For installation and maintenance, the inner walls can slide, and the entire room is raised nearly four inches to accommodate the yards and yards of wiring beneath it. One can feel the incline in the carpet as you approach the door.
The only thing the old draft room had that the new one doesn't is extra space to let out some nervous energy.
"I am a pacer on draft night," Schoen said. "I get antsy. I don't know if I'll have to do it as much this year in this new room. There's not as much space up near the board. It's hard to tell. In the heat of the moment, I'll probably be up pacing all over again."
Nerves don't apply only to the person making the picks. The man running the technology also has to be on point.
"Super excited and a little bit nervous," said Siam, who has conducted at least 30 reps of mock drafts. "But I think we've put a lot of thought into how this room is supposed to work. We've been fortunate to see the process from years past and how draft night should operate. We've done our best job to put the pieces together on the software side to execute draft night flawlessly and help Joe have the best stuff in front of him."
In case Schoen paces too far and accidentally covers up a key part of the screen that someone else is trying to see, it won't be a problem. The room, which is 38 feet deep and 31 feet wide, was designed for it.
"We tried to build this so that we have a plethora of screens in here," Siam said. "Being able to use multiple screens and repeat information throughout is a key advantage. No matter where you're sitting you have all the information at your fingertips - that helps us make decisions. I think repeatability is one of the most important things. We put a lot of thought and process into where should things go, and a lot of times we built this room on diagonals because it's longer than it is wide. A lot of the content that we're putting in the front right, we're going to try to do somewhere in the back left. And in the front left, we're going to do somewhere in the back right. You'll see that repeatability."
"A lot of people throughout the building have come in, and they’re a little bit in awe in terms of how nice it is. And it really is.”
The room can be controlled by two panels – one mobile and one fixed at the control station – which allow users to push content from multiple sources to any screen in the room. This is a powerful feature, but a key element to the room's function is the presets that can be chosen from the head of the U-shaped table, where Schoen sits. He will be flanked by Daboll, and they will be bookended by John Mara and Steve Tisch among the roughly 30 people in the room.
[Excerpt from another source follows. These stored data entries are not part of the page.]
Lemma present_dates_fill_their_own_slots_witness :
  exists e0 e1 e2,
    reconcile Sample.t en Sample.clock Sample.fromToday = Return [e0; e1; e2] /\
    shows Sample.fromToday (today Sample.t) (Some (toKey (clock_today Sample.clock))) e0 /\
    shows Sample.fromToday (tomorrow Sample.t)
          (Some (toKey (clock_tomorrow Sample.clock))) e1 /\
    shows Sample.fromToday (thirdLabel Sample.t en Sample.clock)
          (Some (toKey (clock_dayAfter Sample.clock))) e2.
Proof.
  apply (present_dates_fill_their_own_slots Sample.t en Sample.clock Sample.fromToday);
    [reflexivity | vm_compute; set_solver.. | done | done | done].
Defined.

(** *** Entries after the first of a date *)

Lemma firstOf_cons item l k :
  firstOf (item :: l) k = if String.eqb (dateOf item) k then Some item else firstOf l k.
Proof. reflexivity. Qed.

Lemma firstOf_app_found a b k :
  is_Some (firstOf a k) -> firstOf (a ++ b) k = firstOf a k.
Proof.
  induction a as [|x a IH]; [by intros [? ?]|].
  cbn [app]. rewrite !firstOf_cons. destruct (String.eqb _ _); [done | exact IH].
Qed.

Lemma firstOf_skip a item b k :
  dateOf item <> k -> firstOf (a ++ item :: b) k = firstOf (a ++ b) k.
Proof.
  intros Hne. induction a as [|x a IH]; cbn [app]; rewrite !firstOf_cons.
  - by rewrite (proj2 (String.eqb_neq _ _) Hne).
  - destruct (String.eqb _ _); [done | exact IH].
Qed.

Lemma groupByDate_later_entry l1 item l2 :
  forallb well_formed (l1 ++ item :: l2) = true ->
  dateOf item ∈ dateOf <$> l1 ->
  groupByDate (l1 ++ item :: l2) = groupByDate (l1 ++ l2).
Proof.
  intros Hwf Hin.
  assert (forallb well_formed (l1 ++ l2) = true) as Hwf'.
  { rewrite forallb_app in Hwf |- *. cbn [forallb] in Hwf.
    apply andb_prop in Hwf as [-> [_ ->]%andb_prop]. done. }
  apply map_eq. intros k. rewrite !groupByDate_lookup by done.
  destruct (decide (dateOf item = k)) as [<- | Hne]; [|by apply firstOf_skip].
  apply firstOf_is_Some in Hin. by rewrite !firstOf_app_found.
Qed.

(** X9. An entry whose date already occurs earlier in the list of well-formed
    entries has no influence: the reconciler returns the same with or without
    it. *)
Theorem later_entries_of_a_date_are_ignored t language clock l1 item l2 :
  forallb well_formed (l1 ++ item :: l2) = true ->
  dateOf item ∈ dateOf <$> l1 ->
  reconcile t language clock (l1 ++ item :: l2) = reconcile t language clock (l1 ++ l2).
Proof.
  intros Hwf Hin. unfold reconcile. by rewrite groupByDate_later_entry.
Qed.

Lemma later_entries_of_a_date_are_ignored_witness :
  reconcile Sample.t en Sample.clock
    ([Sample.forecast "2026-11-01 18:00:00" (2150 # 100) "light rain"]
     ++ Sample.forecast "2026-11-01 21:00:00" (1930 # 100) "overcast clouds"
     :: [Sample.forecast "2026-11-02 00:00:00" (1849 # 100) "moderate rain"])
  = reconcile Sample.t en Sample.clock
      ([Sample.forecast "2026-11-01 18:00:00" (2150 # 100) "light rain"]
       ++ [Sample.forecast "2026-11-02 00:00:00" (1849 # 100) "moderate rain"]).
Proof.
  apply (later_entries_of_a_date_are_ignored Sample.t en Sample.clock
           [Sample.forecast "2026-11-01 18:00:00" (2150 # 100) "light rain"]
           (Sample.forecast "2026-11-01 21:00:00" (1930 # 100) "overcast clouds")
           [Sample.forecast "2026-11-02 00:00:00" (1849 # 100) "moderate rain"]);
    [reflexivity | vm_compute; set_solver].
Defined.

(** *** The order of the keys *)

Lemma compare_digit (a b : N) :
  Ascii.compare (digit a) (digit b) = (a mod 10 ?= b mod 10)%N.
Proof.
  unfold Ascii.compare. change N_of_ascii with code.
  rewrite !code_digit.
  destruct (N.compare_spec (a mod 10) (b mod 10)) as [-> | Hlt | Hgt].
  - apply N.compare_refl.
  - apply N.compare_lt_iff. lia.
  - apply N.compare_gt_iff. lia.
Qed.

Lemma two_digits (n : N) :
  (n < 100)%N ->
  exists a b, (a < 10 /\ b < 10 /\
               (n / 10) mod 10 = a /\ n mod 10 = b /\ n = 10 * a + b)%N.
Proof.
  intros Hn. exists ((n / 10) mod 10)%N, (n mod 10)%N.
  repeat split; zify; Z.to_euclidean_division_equations; lia.
Qed.

Lemma four_digits (n : N) :
  (n <= 9999)%N ->
  exists a b c e, (a < 10 /\ b < 10 /\ c < 10 /\ e < 10 /\
                   (n / 1000) mod 10 = a /\ (n / 100) mod 10 = b /\
                   (n / 10) mod 10 = c /\ n mod 10 = e /\
                   n = 1000 * a + 100 * b + 10 * c + e)%N.
Proof.
  intros Hn.
  exists ((n / 1000) mod 10)%N, ((n / 100) mod 10)%N, ((n / 10) mod 10)%N, (n mod 10)%N.
  repeat split; zify; Z.to_euclidean_division_equations; lia.
Qed.

Lemma toKey_printable (d : IsoDate) :
  (year d <= 9999)%N ->
  toKey d
  = String (digit (year d / 1000)) (String (digit (year d / 100))
      (String (digit (year d / 10)) (String (digit (year d)) (String "-"
        (String (digit (month d / 10)) (String (digit (month d)) (String "-"
          (String (digit (date d / 10)) (String (digit (date d)) EmptyString))))))))).
Proof. intros Hy%N.leb_le. unfold toKey. by rewrite Hy. Qed.

Ltac compare_digits :=
  repeat match goal with
  | |- context [(?a ?= ?b)%N] =>
      is_var a; is_var b;
      destruct (N.compare_spec a b); [subst | |];
      try (symmetry; first [apply N.compare_lt_iff | apply N.compare_gt_iff
                            | apply N.compare_eq_iff]; lia)
  end.

(** The keys of printable dates compare as the dates do. *)
Lemma compare_toKey (d1 d2 : IsoDate) :
  printable d1 -> printable d2 ->
  String.compare (toKey d1) (toKey d2) = (dateNumber d1 ?= dateNumber d2)%N.
Proof.
  intros (Hy1 & Hm1 & Hd1) (Hy2 & Hm2 & Hd2).
  rewrite !toKey_printable by done. unfold dateNumber.
  cbn [String.compare]. rewrite !compare_digit.
  destruct (four_digits _ Hy1) as (a1 & b1 & c1 & e1 & ? & ? & ? & ? & -> & -> & -> & -> & ->).
  destruct (four_digits _ Hy2) as (a2 & b2 & c2 & e2 & ? & ? & ? & ? & -> & -> & -> & -> & ->).
  destruct (two_digits _ Hm1) as (p1 & q1 & ? & ? & -> & -> & ->).
  destruct (two_digits _ Hm2) as (p2 & q2 & ? & ? & -> & -> & ->).
  destruct (two_digits _ Hd1) as (u1 & v1 & ? & ? & -> & -> & ->).
  destruct (two_digits _ Hd2) as (u2 & v2 & ? & ? & -> & -> & ->).
  change (Ascii.compare "-" "-") with Eq. cbv iota.
  compare_digits; symmetry; apply N.compare_eq_iff; lia.
Qed.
Schoen can tap a button for "DRAFT MODE," which turns the lights down, puts the board up, and sets up all of the side screens with the information he will need when the Giants are on the clock. It is one of the many bells and whistles that got the office buzzing when it was completed in time for February meetings.
"A lot of people throughout the building have come in, and they're a little bit in awe in terms of how nice it is, and it really is," said Schoen, who may or may not have turned on March Madness and The Masters this spring to "test" out the room. "You've got to thank the Mara and Tisch families for giving us the resources to turn this into a real-life deal. … Our development team has done an excellent job creating a digital draft board along with some other tools that we use not only in meetings but on draft night, from trade calculators, trade scenarios - whatever it may be, whatever may come up - with a touch of a button we'll be able to bring some of that stuff up on screens and quickly make decisions based off some of the developments we made in the technology department."
The state-of-the-art draft room, which has a framed photo of late owner Wellington Mara hanging inside the main door as a reminder in the ocean of technology, is part of the Giants' route to sustained success. Now it's time to take it out to sea.
"You narrow the circle the closer you get to the draft," Schoen said. "A lot of the conversations, we've already had. You really let your board talk to you."